YOUR TASK >>
The records below hold a stretch from the line with "Definition withLocks (f" through the line with "(** [SELECT ..."; return exactly those lines, ends included, and nothing more.

· · · · · · ·

(** ** The relational store *)

(** A row of [seat_locks] (a temporary hold).

    Modelled from the spec: the schema of [seat_locks] is not part of the
    source. Its unique key, the one [ON DUPLICATE KEY UPDATE] refers to, is
    (eventId, tableId, seatNo) ("Unique per (eventId, tableId, seatNo)");
    [hasKey] is the test for it. *)
Module Lock.
Record t := mk {
  event_id : string;
  table_id : string;
  seat_no : Z;
  hold_id : string;
  expires_at : Z;
  created_at : Z
}.
Definition hasKey (e tb : string) (n : Z) (r : t) : bool :=
  String.eqb (event_id r) e && String.eqb (table_id r) tb && (seat_no r =? n).
Definition key (r : t) : string * string * Z :=
  (event_id r, table_id r, seat_no r).
Definition seat (r : t) : SeatKey := mkSeat (table_id r) (seat_no r).
End Lock.

(** A row of [done_seatlocks] (a permanent allocation).

    Modelled from the spec: the schema of [done_seatlocks] is not part of
    the source either. Its unique key is (eventId, tableId, seatNo). *)
Module Done.
Record t := mk {
  event_id : string;
  order_id : Z;
  table_id : string;
  seat_no : Z
}.
Definition hasKey (e tb : string) (n : Z) (r : t) : bool :=
  String.eqb (event_id r) e && String.eqb (table_id r) tb && (seat_no r =? n).
Definition key (r : t) : string * string * Z :=
  (event_id r, table_id r, seat_no r).
Definition seat (r : t) : SeatKey := mkSeat (table_id r) (seat_no r).
End Done.

(** The columns of [orders] and [order_items] the settlement path reads. *)
Module Order.
Record t := mk {
  id : Z;
  ipg_tx_id : option string;
  status : string;
  hold_id : option string
}.
End Order.

Module Item.
Record t := mk {
  order_id : Z;
  item_type : string;
  table_id : option string;
  seat_no : option Z
}.
End Item.

Record Db := mkDb {
  seat_locks : list Lock.t;
  done_seatlocks : list Done.t;
  orders : list Order.t;
  order_items : list Item.t
}.

Definition withLocks (f : list Lock.t -> list Lock.t) (db : Db) : Db :=
  mkDb (f (seat_locks db)) (done_seatlocks db) (orders db) (order_items db).

Definition withDone (f : list Done.t -> list Done.t) (db : Db) : Db :=
  mkDb (seat_locks db) (f (done_seatlocks db)) (orders db) (order_items db).

Definition withOrders (f : list Order.t -> list Order.t) (db : Db) : Db :=
  mkDb (seat_locks db) (done_seatlocks db) (f (orders db)) (order_items db).

(** *** Statements on [seat_locks] *)

(** [DELETE FROM seat_locks WHERE expires_at < NOW()] *)
Definition deleteExpired (now : Z) : Db -> Db :=
  withLocks (filter (fun r => negb (Lock.expires_at r <? now))).

(** [SELECT table_id AS tableId, seat_no AS seatNo FROM seat_locks
     WHERE event_id='default' AND expires_at > NOW()] *)
Definition selectActiveLocks (now : Z) (db : Db) : list SeatKey :=
  map Lock.seat
    (filter (fun r => String.eqb (Lock.event_id r) "default"
                      && (now <? Lock.expires_at r))
            (seat_locks db)).

(** [SELECT seat_no, hold_id FROM seat_locks
     WHERE event_id=? AND table_id=? AND expires_at > NOW()] *)
Definition selectTableLocks (eventId tableId : string) (now : Z) (db : Db)
  : list Lock.t :=
  filter (fun r => String.eqb (Lock.event_id r) eventId
                   && String.eqb (Lock.table_id r) tableId
                   && (now <? Lock.expires_at r))
         (seat_locks db).

(** The row-constructor test [(table_id, seat_no) IN ((?, ?), ...)]. *)
Definition inPairs (tb : string) (n : Z) (pairs : list (string * Z)) : bool :=
  existsb (fun p => String.eqb tb (fst p) && (n =? snd p)) pairs.

(** [SELECT ... FROM seat_locks WHERE event_id=? AND expires_at > NOW() AND
     ((table_id = ? AND seat_no = 0) OR (table_id, seat_no) IN (${pairsSql}))].
    The engine rejects the statement when the spliced list is empty:
    [IN ()] is not in the SQL grammar. *)
Definition selectSeatLocks (pairsSql : string) (eventId tableId : string)
    (pairsArgs : list (string * Z)) (now : Z) (db : Db) : option (list Lock.t) :=
  if String.eqb pairsSql "" then None
  else Some (filter (fun r =>
               String.eqb (Lock.event_id r) eventId
               && (now <? Lock.expires_at r)
               && ((String.eqb (Lock.table_id r) tableId && (Lock.seat_no r =? 0))
                   || inPairs (Lock.table_id r) (Lock.seat_no r) pairsArgs))
             (seat_locks db)).

(** [INSERT INTO seat_locks (...) VALUES (?, ?, ?, ?, ?, NOW())
     ON DUPLICATE KEY UPDATE hold_id=VALUES(hold_id),
                             expires_at=VALUES(expires_at)] *)
Fixpoint upsertLockRows (e tb : string) (n : Z) (h : string) (x now : Z)
    (rows : list Lock.t) : list Lock.t :=
  match rows with
  | [] => [Lock.mk e tb n h x now]
  | r :: rows' =>
      if Lock.hasKey e tb n r
      then Lock.mk (Lock.event_id r) (Lock.table_id r) (Lock.seat_no r) h x
                   (Lock.created_at r) :: rows'
      else r :: upsertLockRows e tb n h x now rows'
  end.

Definition upsertLock (e tb : string) (n : Z) (h : string) (x now : Z)
  : Db -> Db :=
  withLocks (upsertLockRows e tb n h x now).

(** [DELETE FROM seat_locks WHERE hold_id = :holdId] *)
Definition deleteHold (holdId : string) : Db -> Db :=
  withLocks (filter (fun r => negb (String.eqb (Lock.hold_id r) holdId))).

(** *** Statements on [done_seatlocks] *)

(** [SELECT table_id AS tableId, seat_no AS seatNo FROM done_seatlocks
     WHERE event_id='default'] *)
Definition selectPaid (db : Db) : list SeatKey :=
  map Done.seat
    (filter (fun r => String.eqb (Done.event_id r) "default")
            (done_seatlocks db)).

(** [SELECT 1 FROM done_seatlocks WHERE event_id=? AND table_id=? LIMIT 1] *)
Definition selectPaidAny (eventId tableId : string) (db : Db) : list Done.t :=
  firstn 1
    (filter (fun r => String.eqb (Done.event_id r) eventId
                      && String.eqb (Done.table_id r) tableId)
            (done_seatlocks db)).

(** [SELECT table_id AS tableId, seat_no AS seatNo FROM done_seatlocks
     WHERE event_id=? AND ((table_id = ? AND seat_no = 0) OR
                           (table_id, seat_no) IN (${pairsSql}))] *)
Definition selectPaidSeats (pairsSql : string) (eventId tableId : string)
    (pairsArgs : list (string * Z)) (db : Db) : option (list SeatKey) :=
  if String.eqb pairsSql "" then None
  else Some (map Done.seat
          (filter (fun r =>
               String.eqb (Done.event_id r) eventId
               && ((String.eqb (Done.table_id r) tableId && (Done.seat_no r =? 0))
                   || inPairs (Done.table_id r) (Done.seat_no r) pairsArgs))
             (done_seatlocks db))).
(** The list keeps what a click on a conversation and a deletion of a
    conversation keep, and it ends as [C] allows. *)
Lemma conversation_list_keeps (I : session -> Prop) (C : control -> Prop)
    (w : widgets) (s : session) :
  I s ->
  (forall k v, In (k, v) (conversations s) -> I (set_active s k)) ->
  (forall k, PyDict.contains (conversations s) k = true ->
     (1 < length (conversations s))%nat ->
     I (state (delete_conversation k s))) ->
  C Rerun ->
  (poisoned_store (conversations s) = true -> forall e, C (Raised e)) ->
  step_keeps I C (conversation_list w (conversations s) s).
Proof.
  intros HI Hselect Hdelete Hrerun Hraise.
  pose proof (conversation_list_cases w (conversations s) s (fun kv H => H)) as H.
  destruct (conversation_list w (conversations s) s) as [s'|s' c].
  - destruct H as [-> _]. exact HI.
  - destruct H as (before & k & v & rest & Hitems & _ & Hcases).
    assert (Hin : In (k, v) (conversations s))
      by (rewrite Hitems; apply in_elt).
    destruct Hcases as [(-> & Hv & e & ->)|[(_ & -> & ->)|(_ & Hlen & Hdel)]].
    + split; [exact HI|]. apply Hraise. unfold poisoned_store.
      apply existsb_exists. now exists (k, v).
    + split; [now apply (Hselect k v) | exact Hrerun].
    + pose proof (in_contains _ _ _ Hin) as Hk.
      destruct (delete_present k s Hk Hlen) as (a & Heq & _).
      specialize (Hdelete k Hk Hlen). rewrite Heq in Hdel, Hdelete.
      cbn in Hdel. injection Hdel as -> ->. split; [exact Hdelete | exact Hrerun].
Qed.

(** The operations keep the active id in the store. *)
Lemma active_after_update (selected_model personality : str) (temperature : Q)
    (s s' : session) :
  active_in_store s = true ->
  update_settings selected_model personality temperature s = Ok s' ->
  active_in_store s' = true.
Proof.
  unfold active_in_store. intros Hs H.
  destruct (update_settings_store _ _ _ _ _ H)
    as [[-> _]|(bot & d & m & _ & _ & _ & _ & ->)]; [exact Hs|].
  cbn. now apply contains_setitem.
Qed.

Lemma active_after_delete (k : str) (s : session) :
  active_in_store s = true ->
  PyDict.contains (conversations s) k = true ->
  (1 < length (conversations s))%nat ->
  active_in_store (state (delete_conversation k s)) = true.
Proof.
  unfold active_in_store. intros Hs Hk Hlen.
  destruct (delete_present k s Hk Hlen) as (a & -> & [[-> Hne]|Hfirst]); cbn.
  - rewrite contains_remove_other by congruence. exact Hs.
  - now apply first_key_contains.
Qed.

Lemma active_after_import (uuid file : str) (s : session) :
  active_in_store s = true ->
  active_in_store (state (import_conversation uuid file s)) = true.
Proof.
  unfold active_in_store, import_conversation. intros Hs.
  destruct (json_load file); [|exact Hs]. cbn. apply contains_setitem_same.
Qed.

Lemma active_after_clear_all (uuid now : str) (s : session) :
  active_in_store s = true ->
  active_in_store (state (clear_all uuid now s)) = true.
Proof.
  unfold active_in_store, clear_all. intros Hs.
  destruct (conversations s) eqn:E; [cbn; now rewrite E|].
  cbn. unfold PyDict.contains. cbn. now rewrite eqb_refl.
Qed.

Lemma active_after_turn (bot : ChatBot) (submit_button : bool)
    (user_input : str) (s : session) :
  active_in_store s = true ->
  active_in_store (state (process_user_input bot submit_button user_input s)) = true.
Proof.
  unfold active_in_store. intros Hs.
  destruct (turn_state bot submit_button user_input s) as [->|(d' & ->)];
    [exact Hs|]. cbn. now apply contains_setitem.
Qed.

(** The chat area changes the session in a turn only. *)
Lemma chat_area_keeps (I : session -> Prop) (C : control -> Prop)
    (w : widgets) (s : session) :
  I s ->
  (forall bot, chatbot s = Some bot ->
     I (state (process_user_input bot (w_submit w) (quick_input w) s))) ->
  (forall c, C c) ->
  step_keeps I C (chat_area w s).
Proof.
  intros HI Hturn HC. unfold chat_area.
  destruct (chatbot s) as [bot|]; [|now split].
  destruct (PyStr.truthy (active_conversation s)); [|now split].
  destruct (PyDict.getitem (conversations s) (active_conversation s))
    as [active_conv|]; [|now split].
  destruct (_ <- shown_title active_conv ;; _); [|now split].
  apply after_keeps; [now apply Hturn | right; apply HC].
Qed.

(** X9: on a first run, and on a run that finds an active id that is a
    key of the stored conversations, the active id is a key of the
    store when the run ends, however it ends and whatever the widgets
    return. *)
Theorem active_stays_in_store (OpenAI : str -> option str -> backend)
    (env_key env_url : option str) (uuid0 now0 uuid now : str) (w : widgets)
    (r : raw_session) :
  match raw_active_conversation r with
  | Some a =>
      exists convs,
        raw_conversations r = Some convs /\ PyDict.contains convs a = true
  | None => True
  end ->
  active_in_store
    (fst (main OpenAI env_key env_url uuid0 now0 uuid now w r)) = true.
Proof.
  intros Hr.
  assert (H0 : active_in_store (initialize_session_state uuid0 now0 r) = true).
  { unfold active_in_store, initialize_session_state.
    destruct (raw_active_conversation r) as [a|].
    - destruct Hr as (convs & -> & Ha). exact Ha.
    - cbn. apply contains_setitem_same. }
  rewrite main_ended.
  apply (ended_keeps (fun s => active_in_store s = true) (fun _ => True));
    [|exact I].
  apply and_then_keeps.
  - unfold sidebar.
    destruct (configure_chatbot_frame OpenAI env_key env_url (w_api_key w)
                (initialize_session_state uuid0 now0 r)) as (Hc & Ha & _).
    cbv zeta in Hc, Ha.
    set (s1 := fst (configure_chatbot OpenAI env_key env_url (w_api_key w)
                      (initialize_session_state uuid0 now0 r))) in *.
    assert (H1 : active_in_store s1 = true)
      by (unfold active_in_store in *; now rewrite Hc, Ha).
    apply and_then_keeps.
    { destruct (update_settings _ _ _ s1) as [s2|e] eqn:E; cbn; [|now split].
      exact (active_after_update _ _ _ s1 s2 H1 E). }
    intros s2 H2. apply and_then_keeps.
    { destruct (w_new_chat w); [|exact H2].
      apply after_keeps; [|now right]. cbn. apply contains_setitem_same. }
    intros s3 H3. apply and_then_keeps.
    { apply conversation_list_keeps; auto.
      - intros k v Hin. unfold active_in_store. cbn. now apply (in_contains _ k v).
      - intros k. now apply active_after_delete. }
    intros s4 H4. apply and_then_keeps.
    { destruct (w_uploaded_file w) as [file|]; [|exact H4].
      apply after_keeps; [now apply active_after_import | now right]. }
    intros s5 H5. destruct (w_clear_all w); [|exact H5].
    apply after_keeps; [now apply active_after_clear_all | now right].
  - intros s H. apply chat_area_keeps; auto.
    intros bot _. now apply active_after_turn.
Qed.

(** X11: with a chatbot, a run on an active conversation that has no
    model, or whose personality is not one of the select box, raises in
    the settings block of the sidebar, before anything is written and
    before the list of the conversations: whatever the widgets return,
    the run ends there with the session as it was, and so does the next
    one. *)
Theorem settings_block_stops_the_run (OpenAI : str -> option str -> backend)
    (env_key env_url : option str) (uuid0 now0 uuid now : str) (w : widgets)
    (s : session) (bot : ChatBot) (d : PyDict.dict pyval) :
  chatbot s = Some bot ->
  PyStr.truthy (active_conversation s) = true ->
  PyDict.keys (models bot) <> [] ->
  PyDict.get (conversations s) (active_conversation s) = Some (PDict d) ->
  (PyDict.get d (U "model") = None ->
   main OpenAI env_key env_url uuid0 now0 uuid now w (stored s)
   = (s, Raised (KeyError (PStr (U "model")))))
  /\ (forall model v,
        PyDict.get d (U "model") = Some model ->
        PyDict.get d (U "personality") = Some v ->
        existsb (eq_str v) (PyDict.keys (system_prompts bot)) = false ->
        main OpenAI env_key env_url uuid0 now0 uuid now w (stored s)
        = (s, Raised (ValueError (U "is not in list")))).
Proof.
  intros Hbot Hactive Hmodels Hd.
  destruct (update_settings_failures (w_selected_model w) (w_personality w)
              (w_temperature w) s bot Hbot Hactive Hmodels) as (_ & Hm & Hp).
  destruct (configure_chatbot_frame OpenAI env_key env_url (w_api_key w) s)
    as (_ & _ & Hsame & _). cbv zeta in Hsame. specialize (Hsame bot Hbot).
  split.
  - intros Hmodel. rewrite main_ended, init_stored. unfold sidebar.
    rewrite Hsame, (Hm d Hd Hmodel). reflexivity.
  - intros model v Hmodel Hv Hunknown. rewrite main_ended, init_stored.
    unfold sidebar. rewrite Hsame, (Hp d model v Hd Hmodel Hv Hunknown).
    reflexivity.
Qed.

(** X17: without "Send" the chat area changes nothing and asks for no
    rerun, whatever is typed and whichever quick action button is
    pressed: the text of a quick action reaches a turn only in a run in
    which the form is submitted as well. *)
Theorem quick_actions_need_send (w : widgets) (s : session) :
  w_submit w = false ->
  match chat_area w s with
  | Go s' => s' = s
  | Halt s' c => s' = s /\ c <> Rerun
  end.
Proof.
  intros Hsubmit. unfold chat_area.
  destruct (chatbot s) as [bot|]; [|now split].
  destruct (PyStr.truthy (active_conversation s)); [|now split].
  unfold process_user_input. rewrite Hsubmit.
  destruct (PyDict.getitem (conversations s) (active_conversation s))
    as [active_conv|]; [|now split].
  destruct (_ <- shown_title active_conv ;; _); [reflexivity | now split].
Qed.

(** *** Well formed sessions *)

Section DictAll.

Context {V : Type} (P : V -> bool).
Implicit Types (d : PyDict.dict V) (k : str) (v : V).

Lemma forallb_setitem d k v :
  forallb P (map snd d) = true -> P v = true ->
  forallb P (map snd (PyDict.setitem d k v)) = true.
Proof.
  rewrite !forallb_forall. intros Hd Hv x Hx.
  destruct (setitem_snd_in _ _ _ _ Hx) as [->|Hin]; auto.
Qed.

Lemma forallb_remove d k :
  forallb P (map snd d) = true -> forallb P (map snd (PyDict.remove d k)) = true.
Proof.
  induction d as [|[k' v'] d IH]; simpl; [reflexivity|].
  intros H. apply andb_true_iff in H. destruct H as [Hv Hd].
  destruct (PyStr.eqb k' k); simpl; [exact Hd|]. now rewrite Hv, IH.
Qed.

Lemma forallb_get d k v :
  forallb P (map snd d) = true -> PyDict.get d k = Some v -> P v = true.
Proof.
  rewrite forallb_forall. intros Hd Hget. apply Hd.
  apply get_some_in in Hget. now apply (in_map snd) in Hget.
Qed.

End DictAll.

Lemma is_message_inv (m : pyval) :
  is_message m = true ->
  exists d r c,
    m = PDict d
    /\ PyDict.get d (U "role") = Some (PStr r)
    /\ PyDict.get d (U "content") = Some (PStr c).
Proof.
  destruct m as [| | | | | |d]; try discriminate. cbn [is_message].
  destruct (PyDict.get d (U "role")) as [[| | | |r| |]|] eqn:Hr;
    try discriminate.
  destruct (PyDict.get d (U "content")) as [[| | | |c| |]|] eqn:Hc;
    try discriminate.
  intros _. now exists d, r, c.
Qed.

Lemma well_formed_inv (c : pyval) :
  well_formed c = true ->
  exists d history,
    c = PDict d
    /\ PyDict.get d (U "messages") = Some (PList history)
    /\ forallb is_message history = true
    /\ valid_conversation (PDict d) = true.
Proof.
  destruct c as [| | | | | |d]; try discriminate. unfold well_formed.
  destruct (PyDict.get d (U "messages")) as [[| | | | |history|]|] eqn:E;
    try discriminate.
  intros H. apply andb_true_iff in H. destruct H as [Hm Hv].
  now exists d, history.
Qed.

Lemma valid_conversation_inv (d : PyDict.dict pyval) :
  valid_conversation (PDict d) = true ->
  exists model personality temperature,
    PyDict.get d (U "model") = Some model
    /\ PyDict.get d (U "personality") = Some (PStr personality)
    /\ In personality (PyDict.keys personalities)
    /\ PyDict.get d (U "temperature") = Some temperature.
Proof.
  unfold valid_conversation, field_satisfies. intros H.
  apply andb_true_iff in H. destruct H as [H Ht].
  apply andb_true_iff in H. destruct H as [Hm Hp].
  destruct (PyDict.get d (U "model")) as [model|] eqn:Em; [|discriminate].
  destruct (PyDict.get d (U "personality")) as [p|] eqn:Ep; [|discriminate].
  destruct (PyDict.get d (U "temperature")) as [t|] eqn:Et; [|discriminate].
  unfold personality_known in Hp.
  destruct p as [| | | |p| |];
    try (apply existsb_exists in Hp; destruct Hp as (x & _ & Hx); discriminate Hx).
  apply existsb_eq_str in Hp. now exists model, p, t.
Qed.

Lemma first_user_message_ok (l : list pyval) :
  forallb is_message l = true ->
  exists r,
    first_user_message l = Ok r
    /\ match r with Some m => is_message m = true | None => True end.
Proof.
  induction l as [|m l IH]; [now exists None|].
  cbn [forallb]. intros H. apply andb_true_iff in H. destruct H as [Hm Hl].
  destruct (is_message_inv m Hm) as (d & r & c & -> & Hr & Hc).
  cbn [first_user_message subscript]. unfold PyDict.getitem. rewrite Hr.
  cbn [bind]. destruct (eq_str (PStr r) (U "user")); [|now apply IH].
  now exists (Some (PDict d)).
Qed.

Lemma title_ok (l : list pyval) :
  forallb is_message l = true ->
  exists title, get_conversation_title (PList l) = Ok title.
Proof.
  intros Hl. unfold get_conversation_title.
  destruct (negb (truthy (PList l))); [now eexists|].
  destruct (first_user_message_ok l Hl) as ([m|] & -> & Hm); cbn [bind];
    [|now eexists].
  destruct (truthy m); [|now eexists].
  destruct (is_message_inv m Hm) as (d & r & c & -> & _ & Hc).
  cbn [subscript]. unfold PyDict.getitem. rewrite Hc. cbn [bind]. now eexists.
Qed.

Lemma render_messages_ok (l : list pyval) :
  forallb is_message l = true -> exists r, render_messages l = Ok r.
Proof.
  induction l as [|m l IH]; [now eexists|].
  cbn [forallb]. intros H. apply andb_true_iff in H. destruct H as [Hm Hl].
  destruct (is_message_inv m Hm) as (d & r & c & -> & Hr & Hc).
  destruct (IH Hl) as (tail & Htail).
  cbn [render_messages subscript]. unfold PyDict.getitem. rewrite Hr, Hc, Htail.
  cbn [bind].
  destruct (eq_str (PStr r) (U "user")); [now eexists|].
  destruct (eq_str (PStr r) (U "assistant")); now eexists.
Qed.
(** The value of a number in a comparison: Python compares an int and
    a float exactly. *)
Definition value_of (a : number) : float64 :=
  match a with
  | Int n => Finite (inject_Z n)
  | Float f => f
  end.

(** [a == b], [a != b], [a < b]. *)
Definition num_eqb (a b : number) : bool :=
  match float_compare (value_of a) (value_of b) with
  | Some Eq => true
  | _ => false
  end.

Definition num_neb (a b : number) : bool := negb (num_eqb a b).

Definition num_ltb (a b : number) : bool :=
  match float_compare (value_of a) (value_of b) with
  | Some Lt => true
  | _ => false
  end.

(** [r > k] for a magnitude [r] and an int [k].  A negative [k] is
    below every square root, otherwise the squares are compared. *)
Definition magnitude_gtb (r : magnitude) (k : Z) : bool :=
  match r with
  | Root n => (k <? 0) || (k * k <? n)
  | Magnitude f => num_ltb (Int k) (Float f)
  end.

(** The real number an exact root stands for. *)
Definition root_value (n : Z) : R := sqrt (IZR n).

(** ** The object state of a [vector]: its three slots *)

Record vector : Type := mkvector {
  _x : number;
  _y : number;
  _hash : option Z
}.

(** What may stand on the right of an arithmetic operator. *)
Inductive operand : Type :=
| Vec (w : vector)
| Scalar (n : number).

(** The result of a rich comparison method. *)
Inductive comparison_result : Type :=
| PyBool (b : bool)
| NotImplemented.

(** What may be compared with a vector by [==] and [!=]: a vector, a
    number, a string, [None], or an object of another class, given by
    what its own [__eq__] does when it is asked about a vector: what it
    answers or raises, and the state it leaves the vector in. *)
Inductive pyobject : Type :=
| PyVector (w : vector)
| PyNumber (n : number)
| PyStr (s : string)
| PyNone
| PyObject (reflected : vector -> result comparison_result * vector).

(** ** Computations on a state that may raise

    A computation receives a state and returns its result or the
    exception raised, together with the state afterwards.  The state is
    kept when an exception is raised: writes made before the [raise]
    stay, as they do on a Python object. *)

Definition stateful (S A : Type) : Type := S -> result A * S.

Definition ret {S A} (a : A) : stateful S A := fun s => (Ok a, s).

Definition bind {S A B} (m : stateful S A) (k : A -> stateful S B)
    : stateful S B :=
  fun s =>
    match m s with
    | (Ok a, s') => k a s'
    | (Raise e, s') => (Raise e, s')
    end.

Definition raise {S A} (e : exn) : stateful S A := fun s => (Raise e, s).

Definition lift {S A} (r : result A) : stateful S A := fun s => (r, s).

Definition getattr {S A} (slot : S -> A) : stateful S A :=
  fun s => (Ok (slot s), s).

(** A method of [vector]: the state is the one of [self]. *)
Definition method (A : Type) : Type := stateful vector A.

Definition put_x (value : number) : method unit :=
  fun self => (Ok tt, mkvector value (_y self) (_hash self)).

Definition put_y (value : number) : method unit :=
  fun self => (Ok tt, mkvector (_x self) value (_hash self)).

Definition put_hash (h : Z) : method unit :=
  fun self => (Ok tt, mkvector (_x self) (_y self) (Some h)).

Declare Scope stateful_scope.
Delimit Scope stateful_scope with stateful.
Notation "x <- m ;; k" := (bind m (fun x => k))
  (at level 61, m at next level, right associativity) : stateful_scope.
Notation "m ;; k" := (bind m (fun _ => k))
  (at level 61, right associativity) : stateful_scope.
Local Open Scope stateful_scope.

(** [obj.m(...)] for another object [obj] than [self]: the exception
    propagates, [self] is untouched, the result comes with the state of
    [obj] after the call. *)
Definition on_object {S A} (obj : vector) (m : method A)
    : stateful S (A * vector) :=
  match m obj with
  | (Ok a, obj') => ret (a, obj')
  | (Raise e, _) => raise e
  end.

Section Vector.

Context {builtins : Builtins}.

· · · · · · ·

EXPECTED ANSWER >>
Definition withLocks (f : list Lock.t -> list Lock.t) (db : Db) : Db :=
  mkDb (f (seat_locks db)) (done_seatlocks db) (orders db) (order_items db).

Definition withDone (f : list Done.t -> list Done.t) (db : Db) : Db :=
  mkDb (seat_locks db) (f (done_seatlocks db)) (orders db) (order_items db).

Definition withOrders (f : list Order.t -> list Order.t) (db : Db) : Db :=
  mkDb (seat_locks db) (done_seatlocks db) (f (orders db)) (order_items db).

(** *** Statements on [seat_locks] *)

(** [DELETE FROM seat_locks WHERE expires_at < NOW()] *)
Definition deleteExpired (now : Z) : Db -> Db :=
  withLocks (filter (fun r => negb (Lock.expires_at r <? now))).

(** [SELECT table_id AS tableId, seat_no AS seatNo FROM seat_locks
     WHERE event_id='default' AND expires_at > NOW()] *)
Definition selectActiveLocks (now : Z) (db : Db) : list SeatKey :=
  map Lock.seat
    (filter (fun r => String.eqb (Lock.event_id r) "default"
                      && (now <? Lock.expires_at r))
            (seat_locks db)).

(** [SELECT seat_no, hold_id FROM seat_locks
     WHERE event_id=? AND table_id=? AND expires_at > NOW()] *)
Definition selectTableLocks (eventId tableId : string) (now : Z) (db : Db)
  : list Lock.t :=
  filter (fun r => String.eqb (Lock.event_id r) eventId
                   && String.eqb (Lock.table_id r) tableId
                   && (now <? Lock.expires_at r))
         (seat_locks db).

(** The row-constructor test [(table_id, seat_no) IN ((?, ?), ...)]. *)
Definition inPairs (tb : string) (n : Z) (pairs : list (string * Z)) : bool :=
  existsb (fun p => String.eqb tb (fst p) && (n =? snd p)) pairs.

(** [SELECT ... FROM seat_locks WHERE event_id=? AND expires_at > NOW() AND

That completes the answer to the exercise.